= Records for the task =
Lemma step_hstep h c' : step program serves changes (plainly h) c' → ∃ h', hstep h h' ∧ plainly h' = c'.
Proof.
  destruct h as [pool log s]. intros Hs. remember (plainly _) as c eqn:Hc. revert Hc. unfold plainly. cbn.
  destruct Hs as [p pool' s' Hp|before A e k after s' a s'' Hs|before p after s'|pool' s' s'' Hc']; intros [= Hpool ->].
  - eexists. split; [by apply hstep_start|]. cbn. by rewrite fmap_app, Hpool.
  - symmetry in Hpool. apply fmap_app_inv in Hpool as (pool1 & pool2 & -> & Hp2 & ->).
    symmetry in Hp2. apply fmap_cons_inv in Hp2 as ([tr p] & pool3 & Hp & -> & ->). cbn in Hp. subst.
    eexists. split; [by eapply hstep_call|]. cbn. by rewrite fmap_app.
  - symmetry in Hpool. apply fmap_app_inv in Hpool as (pool1 & pool2 & -> & Hp2 & ->).
    symmetry in Hp2. apply fmap_cons_inv in Hp2 as ([tr p'] & pool3 & _ & -> & ->).
    eexists. split; [by eapply hstep_stop|]. cbn. by rewrite fmap_app.
  - eexists. split; [by eapply hstep_change|]. cbn. by rewrite Hpool.
Qed.

Lemma reachable_happens s0 pool s : reachable program serves changes s0 pool s → ∃ h, happens s0 h ∧ plainly h = (pool, s).
Proof.
  unfold reachable. apply (rtc_ind_r (λ c, ∃ h, happens s0 h ∧ plainly h = c)).
  { exists (beginning s0). split; [apply rtc_refl|done]. }
  intros c c' _ Hs (h & Hh & <-). destruct (step_hstep h c' Hs) as (h' & Hh' & <-). exists h'. split; [|done]. by eapply rtc_r.
Qed.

= Work request =
From the entries above, copy every line containing the word "symmetry".

= Worked solution =
  - symmetry in Hpool. apply fmap_app_inv in Hpool as (pool1 & pool2 & -> & Hp2 & ->).
    symmetry in Hp2. apply fmap_cons_inv in Hp2 as ([tr p] & pool3 & Hp & -> & ->). cbn in Hp. subst.
  - symmetry in Hpool. apply fmap_app_inv in Hpool as (pool1 & pool2 & -> & Hp2 & ->).
    symmetry in Hp2. apply fmap_cons_inv in Hp2 as ([tr p'] & pool3 & _ & -> & ->).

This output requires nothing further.